The most notable difference between the TV Saint and his comic book counterpart is that this one seems to be immune to Genesis. A good thing too, given how trigger-happy (no pun intended) Jesse is with using The Word. Tulip is less than enthused, and the sight of a (notably black) cop forced to sing a stupid showtune for Jesse’s amusement leaves a bad taste, both for her and the audience. Could the Saint and his immunity curb Jesse’s impulses as the series goes on? Rather that than forcing the role of nag upon Tulip, who is already the least ‘fun’ of the three. Tulip O’ Hare and the wonderful Ruth Negga deserve better than that, so let’s hope the show doesn’t have her fall into playing mother too often.
Thankfully, she does get to kick a little ass in Mumbai Sky Tower, which puts the three amigos on the trail of a familiar face in a swanky hotel. The angel-cum-hitman Fiore returns, now playing magician in a grisly stage show which has him committing suicide for audiences every night of the week. Heartsick for dead friend, companion and lover DeBlanc, he bonds with Cassidy over speedballs and ice cream as the vampire tries to convince him to call off the Saint.
There are other rest stops in this two episodes, almost overcompensating for the lack of scope in Preacher’s first year. It’s a staple of the comic book that almost everyone Jesse, Tulip and Cassidy meet on their journey turns out to be either a weirdo or a massive pervert (or both), and their call here at a strip club and a priest friend of Jesse’s turns up the same theme.
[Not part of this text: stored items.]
(* ===== verification/Uuid.v ===== *)
(** The [uuid] crate, as the interface the modelled crates use.

    A UUID is its 128-bit number. [UuidApi] has the operations and [UuidLaws]
    what is documented of them; [UuidModel] instantiates both with the hyphenated
    hexadecimal form. *)

From Stdlib Require Import ZArith Lia Bool Ascii.
From S2P Require Import Prelude Strings.

Local Open Scope Z_scope.

Definition Uuid : Type := Z.
Definition is_uuid (u : Uuid) : Prop := 0 <= u < 2 ^ 128.

Class UuidApi : Type := {
  (** [Display]. *)
  uuid_to_string : Uuid -> str;
  uuid_parse_str : str -> option Uuid;
  (** [get_variant() == Variant::RFC4122 && get_version_num() == 4]. *)
  uuid_is_v4 : Uuid -> bool
}.

Class UuidLaws `{UuidApi} : Prop := {
  (** The hyphenated form has 36 hexadecimal digits and hyphens. *)
  uuid_length u : List.length (uuid_to_string u) = 36%nat;
  uuid_characters u :
    Forall (fun c => is_ascii_hexdigit c || char_eqb c "-" = true) (uuid_to_string u);
  uuid_parse_print u : is_uuid u -> uuid_parse_str (uuid_to_string u) = Some u
}.

(** ** A model *)

Module UuidModel.
Fixpoint hex_digits (n : nat) (u : Z) : str :=
  match n with
  | O => []
  | S n' => hex_digits n' (u / 16) ++ [digit_char (u mod 16)]
  end.
Definition hyphenate (d : str) : str :=
  take 8 d ++ ##"-" ++ take 4 (drop 8 d) ++ ##"-" ++ take 4 (drop 12 d) ++ ##"-"
  ++ take 4 (drop 16 d) ++ ##"-" ++ drop 20 d.

#[export] Instance uuids : UuidApi := {|
  uuid_to_string u := hyphenate (hex_digits 32 u);
  uuid_parse_str s :=
    let d := List.filter (fun c => negb (char_eqb c "-")) s in
    if (List.length d =? 32)%nat && forallb is_ascii_hexdigit d && str_eqb (hyphenate d) s
    then Some (radix_value 16 0 d) else None;
  uuid_is_v4 u := ((u / 2 ^ 76) mod 16 =? 4) && ((u / 2 ^ 62) mod 4 =? 2)
|}.

Lemma hex_digits_length n u : List.length (hex_digits n u) = n.
Proof.
  revert u. induction n as [|n IH]; intros u; [done|]. cbn [hex_digits].
  rewrite length_app, IH. simpl. lia.
Qed.

Lemma hexdigit_of_digit d : 0 <= d < 16 -> is_ascii_hexdigit (digit_char d) = true.
Proof.
  intros Hd. unfold is_ascii_hexdigit, digit_char, is_ascii_digit, in_range.
  destruct (d <? 10) eqn:E; rewrite code_byte_of by lia; lia.
Qed.

Lemma hex_digits_hex n u : Forall (fun c => is_ascii_hexdigit c = true) (hex_digits n u).
Proof.
  revert u. induction n as [|n IH]; intros u; [done|]. cbn [hex_digits].
  apply Forall_app. split; [apply IH|]. constructor; [|done].
  apply hexdigit_of_digit, Z.mod_pos_bound. lia.
Qed.

Lemma hex_digits_value n u :
  0 <= u < 16 ^ Z.of_nat n -> radix_value 16 0 (hex_digits n u) = u.
Proof.
  revert u. induction n as [|n IH]; intros u Hu.
  { change (16 ^ Z.of_nat 0) with 1 in Hu. change (0 = u). lia. }
  rewrite Nat2Z.inj_succ, Z.pow_succ_r in Hu by lia. cbn [hex_digits].
  unfold radix_value. rewrite fold_left_app. cbn [fold_left]. fold (radix_value 16 0 (hex_digits n (u / 16))).
  assert (Hm : 0 <= u mod 16 < 16) by (apply Z.mod_pos_bound; lia).
  rewrite IH, digit_of_char by (split; [apply Z.div_pos; lia | apply Z.div_lt_upper_bound; lia] || lia).
  pose proof (Z.div_mod u 16). lia.
Qed.

Lemma filter_hex s :
  Forall (fun c => is_ascii_hexdigit c = true) s ->
  List.filter (fun c => negb (char_eqb c "-")) s = s.
Proof.
  induction 1 as [|c s Hc _ IH]; [done|]. cbn [List.filter].
  assert (char_eqb c "-" = false) as ->; [|simpl; by rewrite IH].
  destruct (char_eqb c "-") eqn:E; [|done]. apply char_eqb_true in E as ->. done.
Qed.

Lemma hyphenate_digits d :
  Forall (fun c => is_ascii_hexdigit c = true) d ->
  List.filter (fun c => negb (char_eqb c "-")) (hyphenate d) = d.
Proof.
  intros HF. unfold hyphenate. rewrite !List.filter_app.
  change (List.filter _ ##"-") with (@nil ascii). cbn [app].
  rewrite !filter_hex by auto using Forall_take, Forall_drop.
  assert (HD : forall n k : nat, drop (n + k)%nat d = drop k (drop n d)) by (intros; by rewrite drop_drop).
  rewrite (HD 16 4 : drop 20 d = _)%nat, take_drop, (HD 12 4 : drop 16 d = _)%nat, take_drop,
    (HD 8 4 : drop 12 d = _)%nat, take_drop. apply take_drop.
Qed.

#[export] Instance laws : UuidLaws.
Proof.
  split.
  - intros u. cbn [uuid_to_string uuids]. unfold hyphenate.
    rewrite !length_app, !length_take, !length_drop, hex_digits_length. done.
  - intros u. cbn [uuid_to_string uuids]. unfold hyphenate.
    assert (HF : Forall (fun c => is_ascii_hexdigit c || char_eqb c "-" = true) (hex_digits 32 u)).
    { eapply Forall_impl; [apply hex_digits_hex|]. intros c Hc. cbn beta in Hc. by rewrite Hc. }
    repeat (apply Forall_app; split); auto using Forall_take, Forall_drop; by repeat constructor.
  - intros u Hu. cbn [uuid_to_string uuid_parse_str uuids]. cbv zeta.
    rewrite hyphenate_digits by apply hex_digits_hex. rewrite hex_digits_length.
    rewrite (proj2 (forallb_Forall _ _) (hex_digits_hex 32 u)), (proj2 (str_eqb_true _ _) eq_refl). cbn [Nat.eqb andb].
    f_equal. apply hex_digits_value. unfold is_uuid in Hu. change (16 ^ Z.of_nat 32) with (2 ^ 128). lia.
Qed.
End UuidModel.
If On the Road is the series promising to be Preacher Proper from now on, Mumbai Sky Tower is its assurance that the previous episode was no fluke. Both episodes have big laughs, cinematic action sequences and strong character beats. If anything lets it down, it’s the Preacher himself.
Garth Ennis’s Preacher is one of the orneriest, horniest, most passionate comic books you’ll ever read, most evident in Jesse Custer’s hot-headed righteousness, staunch loyalty to his friends and throbbing perma-boner for girlfriend Tulip. Dominic Cooper’s Jesse Custer, however, is rarely anything but a fence-sitter. If the Jesse of the comic books tended to keep a lid on Genesis, it was usually because he was too riled up to remember it, often opting to punch a guy in the face rather than use the Word. It’s hard to imagine Ennis’s Jesse tolerating a colleague locking a girl up in a cage, whatever his reasoning might be. Cooper’s Custer, however, is indifferent at best, lazy at worst, unleashing Genesis simply because he can’t be bothered to do it the hard way.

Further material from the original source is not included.